[Saved data entries]

━━━━━━━━━━━━━━━━━━━━━━━━━━━━━━

(* ===== verification/IPAMSharing.v ===== *)
(** How the calculator shares a network out: the blocks it gives to a cluster, and the
    addresses that are left to the pool of that cluster. *)

From S2P Require Import Prelude.
From S2P Require Import NetIP.
From S2P Require Import BlockRanges.
From S2P Require Import IPRanges.
From S2P Require Import IPAMAllocator.
From S2P Require Import IPAMBlocks.
From S2P Require Import IPAMCalculator.

(** ** The blocks of one cluster *)

(** Whether a cluster keeps the ranges it has. *)
Definition keeps_ranges (m : Calculator) (existing : list IPRange) : bool :=
  bool_decide (existing ≠ []) && areClusterBlocksCompatible m existing && (0 <? countAllocatableBlocks m existing)%Z.
Definition kept (m : Calculator) (existing : list IPRange) : list IPRange := if keeps_ranges m existing then existing else [].

(** A cluster with the ranges [K] and the blocks [sel] of [m] has its share, or nothing is left in [m']. *)
Definition filled (m m' : Calculator) (K : list IPRange) (sel : list blockIndexRange) : Prop :=
  availableBlockRanges m' = [] ∨
  allocateAllRemainingBlocks m = false ∧ (targetBlocksPerDPUCluster m <= countAllocatableBlocks m K + blockIndexRangeCount sel)%Z.

Record gives (m m' : Calculator) (K F : list IPRange) (sel : list blockIndexRange) : Prop := {
  gv_hands : hands_out m m' sel F;
  gv_filled : filled m m' K sel;
  gv_quota : allocateAllRemainingBlocks m = false → sel ≠ [] →
    (countAllocatableBlocks m K + blockIndexRangeCount sel <= targetBlocksPerDPUCluster m)%Z }.

Lemma hands_out_empty m m' F sel : hands_out m m' sel F → sel = [] → F = [].
Proof. intros [_ _ _ _ _ _ Hb] ->. by apply fmap_nil_inv in Hb. Qed.

Lemma consume_gives m : calc_ok m →
  match consume m with
  | (Err _, m') => m' = m
  | (Ok F, m') => ∃ sel, sel ≠ [] ∧ gives m m' [] F sel
  end.
Proof.
  intros Hok. unfold consume. destruct (allocateAllRemainingBlocks m) eqn:Eall.
  - pose proof (consumeAllBlocks_spec m Hok) as H. destruct (consumeAllBlocks m) as [[F|] m']; [|by destruct H].
    destruct H as (sel & Hne & Hh & Hav). exists sel. split; [done|]. split; [done|by left|by rewrite Eall].
  - pose proof (consumeBlocks_spec (targetBlocksPerDPUCluster m) m Hok) as H. destruct (consumeBlocks _ m) as [[F|] m']; [|by destruct H].
    destruct H as (sel & Hne & Hle & Hh & Hav). exists sel. split; [done|].
    change (countAllocatableBlocks m []) with 0%Z. split; [done| |intros _ _; change (countAllocatableBlocks m []) with 0%Z; lia].
    destruct (Z.lt_ge_cases (blockIndexRangeCount sel) (targetBlocksPerDPUCluster m)); [left; by apply Hav|right].
    split; [done|]. change (countAllocatableBlocks m []) with 0%Z. lia.
Qed.

Lemma gives_nothing m K : calc_ok m → filled m m K [] → gives m m K [] [].
Proof. intros Hok Hf. split; [by apply hands_nothing|done|done]. Qed.

Lemma computeBlocksForCluster_spec m existing : calc_ok m →
  match computeBlocksForCluster m existing with
  | (Err _, m') => m' = m ∧ keeps_ranges m existing = false
  | (Ok blocks, m') => ∃ F sel, blocks = kept m existing ++ F ∧ gives m m' (kept m existing) F sel ∧ (keeps_ranges m existing = false → sel ≠ [])
  end.
Proof.
  intros Hok. unfold computeBlocksForCluster, kept, keeps_ranges. pose proof (consume_gives m Hok) as Hc.
  assert (match consume m with
    | (Err _, m') => m' = m ∧ false = false
    | (Ok blocks, m') => ∃ F sel, blocks = [] ++ F ∧ gives m m' [] F sel ∧ (false = false → sel ≠ []) end) as Hc'.
  { destruct (consume m) as [[F|] m']; [|done]. destruct Hc as (sel & ? & ?). by exists F, sel. }
  destruct (bool_decide (existing ≠ []) && areClusterBlocksCompatible m existing); cbn [andb]; [|done].
  destruct (Z.ltb_spec 0 (countAllocatableBlocks m existing)); [|done]. clear Hc Hc'.
  destruct (allocateAllRemainingBlocks m) eqn:Eall.
  - pose proof (consumeAllBlocks_spec m Hok) as Hs. destruct (consumeAllBlocks m) as [[F|] m']; cbn [top_up].
    + destruct Hs as (sel & Hne & Hh & Hav). exists F, sel. split; [done|]. split; [|done]. split; [done|by left|by rewrite Eall].
    + destruct Hs as [-> Hav]. exists [], []. rewrite app_nil_r. split; [done|]. split; [|done]. apply gives_nothing; [done|by left].
  - destruct (Z.leb_spec (targetBlocksPerDPUCluster m) (countAllocatableBlocks m existing)).
    + exists [], []. rewrite app_nil_r. split; [done|]. split; [|done]. apply gives_nothing; [done|]. right. split; [done|].
      change (blockIndexRangeCount []) with 0%Z. lia.
    + pose proof (consumeBlocks_spec (targetBlocksPerDPUCluster m - countAllocatableBlocks m existing) m Hok) as Hs.
      destruct (consumeBlocks _ m) as [[F|] m']; cbn [top_up].
      * destruct Hs as (sel & Hne & Hle & Hh & Hav). exists F, sel. split; [done|]. split; [|done]. split; [done| |intros _ _; lia].
        destruct (Z.lt_ge_cases (blockIndexRangeCount sel) (targetBlocksPerDPUCluster m - countAllocatableBlocks m existing)); [left; by apply Hav|right].
        split; [done|lia].
      * destruct Hs as [-> [?|Hav]]; [lia|]. exists [], []. rewrite app_nil_r. split; [done|]. split; [|done]. apply gives_nothing; [done|by left].
Qed.

(** The addresses a calculator can still hand out. *)
Definition can_hand (m : Calculator) (y : Z) : Prop := ∃ x, covers (availableBlockRanges m) x ∧ in_node_block m x y.

Lemma hands_addresses m m' sel F y : calc_ok m → hands_out m m' sel F →
  (can_hand m y ↔ covers (to_block <$> F) y ∨ can_hand m' y) ∧ (covers (to_block <$> F) y → ¬ can_hand m' y).
Proof.
  intros Hok [Hm Hok' Hsel Hsplit Hapart Hr Hb]. rewrite Hb, (covers_stretch m sel y (co_size m Hok) (proj1 Hsel)).
  assert (∀ x, in_node_block m' x y ↔ in_node_block m x y) as Hin by (intros x; by rewrite Hm).
  unfold can_hand. setoid_rewrite Hin. setoid_rewrite Hsplit. split; [naive_solver|]. intros (x & Hx & Hy) (x' & Hx' & Hy').
  rewrite (node_block_inj m x x' y (co_size m Hok) Hy Hy') in Hx. by apply (Hapart x').
Qed.

(** ** Allocations as texts *)

Lemma AllocateClusterBlocks_spec m existing : calc_ok m → Forall zoneless existing →
  match AllocateClusterBlocks m existing with
  | (Err _, m') => m' = m
  | (Ok blocks, m') => ∃ K F sel,
      parseIPRanges existing = Ok K ∧ gives m m' (kept m K) F sel ∧ (keeps_ranges m K = false → sel ≠ []) ∧
      blocks = toDPUServiceIPAMIPRanges (MergeRanges (kept m K ++ F)) ∧ Forall range_ok (kept m K ++ F)
  end.
Proof.
  intros Hok Hz. unfold AllocateClusterBlocks. destruct (parseIPRanges existing) as [K|] eqn:E; [|done].
  apply parseIPRanges_ok in E as [HK _]; [|done]. pose proof (computeBlocksForCluster_spec m K Hok) as H.
  destruct (computeBlocksForCluster m K) as [[blocks|] m']; [|by destruct H]. destruct H as (F & sel & -> & Hg & Hne).
  exists K, F, sel. split; [done|]. split; [done|]. split; [done|]. split; [done|]. apply Forall_app. split; [|apply Hg].
  unfold kept. by destruct (keeps_ranges m K).
Qed.

(** The addresses a cluster ends up with: those it had, if it keeps them, and fresh ones. *)
Lemma allocated_addresses m existing blocks m' : calc_ok m → Forall zoneless existing → AllocateClusterBlocks m existing = (Ok blocks, m') →
  calc_ok m' ∧ m' = with_available (availableBlockRanges m') m ∧ Forall zoneless blocks ∧
  ∀ y, text_covers blocks y → (text_covers existing y ∨ can_hand m y) ∧ ¬ (can_hand m' y ∧ ¬ text_covers existing y).
Proof.
  intros Hok Hz E. pose proof (AllocateClusterBlocks_spec m existing Hok Hz) as H. rewrite E in H.
  destruct H as (K & F & sel & Hp & [Hh _ _] & _ & -> & Hr). destruct (MergeRanges_spec _ Hr) as (Hmr & _ & Hmx).
  split; [apply Hh|]. split; [apply Hh|]. split; [by apply zoneless_print|]. intros y. rewrite text_print, Hmx, fmap_app, covers_app by done.
  apply parseIPRanges_ok in Hp as [_ Hp]; [|done]. rewrite !Hp. destruct (hands_addresses m m' sel F y Hok Hh) as [Hs Ha].
  assert (covers (to_block <$> kept m K) y → covers (to_block <$> K) y) by (unfold kept; destruct (keeps_ranges m K); [done|by intros ?%covers_nil]).
  split; tauto.
Qed.

(** ** The exclusions of a pool *)

(** The addresses of a static allocation, and one that the code refuses. *)
Definition static_address (s : string) (y : Z) : Prop :=
  ∃ p r, netip_ParsePrefix s = Ok p ∧ Is4In6 (pf_Addr p) = false ∧ RangeFromPrefix p = Ok r ∧ in_block y (to_block r).
Definition static_refused (s : string) : bool := match netip_ParsePrefix s with Ok p => Is4In6 (pf_Addr p) | Err _ => false end.

Definition ranges_in_order (rs : list IPRange) : Prop := Forall range_ok rs ∧ canonical (to_block <$> rs).

Lemma subtract_static_spec rs s : ranges_in_order rs →
  match subtract_static rs s with
  | Err _ => static_refused s = true
  | Ok rs' => static_refused s = false ∧ ranges_in_order rs' ∧
      ∀ y, covers (to_block <$> rs') y ↔ covers (to_block <$> rs) y ∧ ¬ static_address s y
  end.
Proof.
  intros [Hr Hc]. unfold subtract_static, static_refused, static_address. destruct (netip_ParsePrefix s) as [p|] eqn:Ep.
  - destruct (Is4In6 (pf_Addr p)) eqn:E4; [done|]. apply ParsePrefix_wf in Ep as (Hwf & Hz & Hb).
    destruct (RangeFromPrefix_spec p) as (r & Er & Hok & _); [by split|]. rewrite Er. split; [done|].
    destruct (subtract_ranges_spec rs [r] Hr Hc ltac:(by constructor)) as (Hr' & Hc' & Hx). split; [done|]. intros y. cbn in Hx. rewrite Hx.
    rewrite covers_cons. pose proof (covers_nil y). split.
    + intros [Hy Hn]. split; [done|]. intros (p' & r' & [= <-] & _ & Er' & Hin). rewrite Er in Er'. injection Er' as <-. apply Hn. by left.
    + intros [Hy Hn]. split; [done|]. intros [Hin|?]; [|done]. apply Hn. by exists p, r.
  - split; [done|]. split; [done|]. intros y. split; [|tauto]. intros Hy. split; [done|]. by intros (p & r & ? & _).
Qed.

Lemma subtract_all_static_spec ss rs : ranges_in_order rs →
  match subtract_all_static rs ss with
  | Err _ => existsb static_refused ss = true
  | Ok rs' => existsb static_refused ss = false ∧ ranges_in_order rs' ∧
      ∀ y, covers (to_block <$> rs') y ↔ covers (to_block <$> rs) y ∧ ¬ Exists (λ s, static_address s y) ss
  end.
Proof.
  revert rs. induction ss as [|s ss IH]; intros rs Hrs; cbn [subtract_all_static existsb].
  - split; [done|]. split; [done|]. intros y. rewrite Exists_nil. tauto.
  - pose proof (subtract_static_spec rs s Hrs) as H. destruct (subtract_static rs s) as [rs'|]; [|by rewrite H]. destruct H as (-> & Hrs' & Hx).
    specialize (IH rs' Hrs'). destruct (subtract_all_static rs' ss); [|done]. destruct IH as (He & Hr & Hy). split; [done|]. split; [done|].
    intros y. rewrite Hy, Hx, Exists_cons. tauto.
Qed.

Section Exclusions.
Context {R : MapRange} {RL : MapRangeLaws R}.

(** The addresses of the static allocations of [static]. *)
Definition static_addresses (static : gmap string string) (y : Z) : Prop := ∃ node s, static !! node = Some s ∧ static_address s y.
Definition statics_accepted (static : gmap string string) : Prop := ∀ node s, static !! node = Some s → static_refused s = false.

Lemma subtractStaticAllocations_spec rs static : ranges_in_order rs →
  match subtractStaticAllocations rs static with
  | Err _ => ¬ statics_accepted static
  | Ok rs' => statics_accepted static ∧ ranges_in_order rs' ∧
      ∀ y, covers (to_block <$> rs') y ↔ covers (to_block <$> rs) y ∧ ¬ static_addresses static y
  end.
Proof.
  intros Hrs. unfold subtractStaticAllocations. pose proof (subtract_all_static_spec (snd <$> range_map static) rs Hrs) as H.
  destruct (subtract_all_static rs _) as [rs'|].
  - destruct H as (He & Hr & Hy). split_and!; [|done|].
    + intros node s Hs. destruct (static_refused s) eqn:E; [|done]. exfalso. apply not_true_iff_false in He. apply He, existsb_exists.
      exists s. split; [|done]. apply list_elem_of_In, list_elem_of_fmap. exists (node, s). split; [done|]. by apply elem_of_range_map.
    + intros y. rewrite Hy. apply and_iff_compat_l, not_iff_compat. rewrite Exists_fmap, Exists_exists. split.
      * intros ([node s] & Hin%elem_of_range_map & Hs). by exists node, s.
      * intros (node & s & Hin & Hs). exists (node, s). split; [by apply elem_of_range_map|done].
  - apply existsb_exists in H as (s & Hin & Hs). apply list_elem_of_In, list_elem_of_fmap in Hin as ([node s'] & -> & Hin%elem_of_range_map).
    intros Ha. cbn in Hs. rewrite (Ha node s' Hin) in Hs. done.
Qed.

Lemma ComputeExclusions_spec m blocks : calc_ok m → Forall zoneless blocks →
  match ComputeExclusions m blocks with
  | Err _ => (∃ err, parseIPRanges blocks = Err err) ∨ ¬ statics_accepted (staticAllocations m)
  | Ok ex => (∃ rs, ranges_in_order rs ∧ ex = toDPUServiceIPAMIPRanges rs) ∧ statics_accepted (staticAllocations m) ∧
      ∀ y, text_covers ex y ↔
        covers (to_block <$> mergedExclusions m) y ∨
        in_block y (to_block (parentRange m)) ∧ ¬ text_covers blocks y ∧ ¬ static_addresses (staticAllocations m) y
  end.
Proof.
  intros Hok Hz. unfold ComputeExclusions. destruct (parseIPRanges blocks) as [allocs|err] eqn:Ep; [|left; by exists err].
  apply parseIPRanges_ok in Ep as [Ha Hy]; [|done]. destruct (MergeRanges_spec allocs Ha) as (Hma & _ & Hmx).
  destruct (ExcludeRanges_spec (parentRange m) (MergeRanges allocs) (co_parent m Hok) Hma) as (Hex & Hec & Hey).
  pose proof (subtractStaticAllocations_spec (ExcludeRanges (parentRange m) (MergeRanges allocs)) (staticAllocations m) (conj Hex Hec)) as H.
  destruct (subtractStaticAllocations _ _) as [rs|]; [|by right]. destruct H as (Hacc & [Hrs Hrc] & Hry).
  destruct (co_exclusions m Hok) as [Hxo Hxc].
  destruct (MergeRanges_spec (rs ++ mergedExclusions m)) as (Hfo & Hfc & Hfx); [by apply Forall_app|].
  split; [by exists (MergeRanges (rs ++ mergedExclusions m))|]. split; [done|]. intros y. unfold toNVIPAMExcludeRanges.
  rewrite text_print, Hfx, fmap_app, covers_app, Hry, Hey, Hmx, Hy by done. tauto.
Qed.
End Exclusions.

━━━━━━━━━━━━━━━━━━━━━━━━━━━━━━

ACTIVITY>
Look above for the line holding "(** A cluster" and the line holding "gv_hands : hands_out m m' sel F;". Retype both, and every line between them, word for word and nothing else.

ANSWER BOX>
(** A cluster with the ranges [K] and the blocks [sel] of [m] has its share, or nothing is left in [m']. *)
Definition filled (m m' : Calculator) (K : list IPRange) (sel : list blockIndexRange) : Prop :=
  availableBlockRanges m' = [] ∨
  allocateAllRemainingBlocks m = false ∧ (targetBlocksPerDPUCluster m <= countAllocatableBlocks m K + blockIndexRangeCount sel)%Z.

Record gives (m m' : Calculator) (K F : list IPRange) (sel : list blockIndexRange) : Prop := {
  gv_hands : hands_out m m' sel F;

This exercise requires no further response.